- **What the exercise asks**
List all the lines in these records that hold "Import".
-------- Data excerpts --------
(* ===== verification/FdtHelper.v ===== *)
(** * What the firmware reads from the device tree

    Models lib/utils/fdt/fdt_helper.c (path relative to src/cva6-sdk/opensbi); its
    message on an invalid translation is left out.  A NULL [fdt] is a blob at
    address 0.  An output pointer is [None] when NULL, or else what it points
    to; variables that the code does not initialise start with arbitrary
    contents ([junk]). *)

From Stdlib Require Import ZArith Lia String Ascii.
From stdpp Require Import base tactics list numbers strings.
From S2P Require Import Prelude SbiDefs Bitops Plic Fdt FdtRo FdtTree.

Definition DEFAULT_UART_FREQ : Z := 0.
Definition DEFAULT_UART_BAUD : Z := 115200.
Definition DEFAULT_UART_REG_SHIFT : Z := 0.
Definition DEFAULT_UART_REG_IO_WIDTH : Z := 1.
Definition DEFAULT_SIFIVE_UART_FREQ : Z := 0.
Definition DEFAULT_SIFIVE_UART_BAUD : Z := 115200.
Definition DEFAULT_SIFIVE_UART_REG_SHIFT : Z := 0.
Definition DEFAULT_SIFIVE_UART_REG_IO_WIDTH : Z := 4.
Definition DEFAULT_GAISLER_UART_REG_IO_WIDTH : Z := 4.
Definition DEFAULT_SHAKTI_UART_FREQ : Z := 50000000.
Definition DEFAULT_SHAKTI_UART_BAUD : Z := 115200.
Definition FDT_MAX_PHANDLE_ARGS : Z := 16.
--------
- **Reply to the task**
From Stdlib Require Import ZArith Lia String Ascii.
From stdpp Require Import base tactics list numbers strings.
From S2P Require Import Prelude SbiDefs Bitops Plic Fdt FdtRo FdtTree.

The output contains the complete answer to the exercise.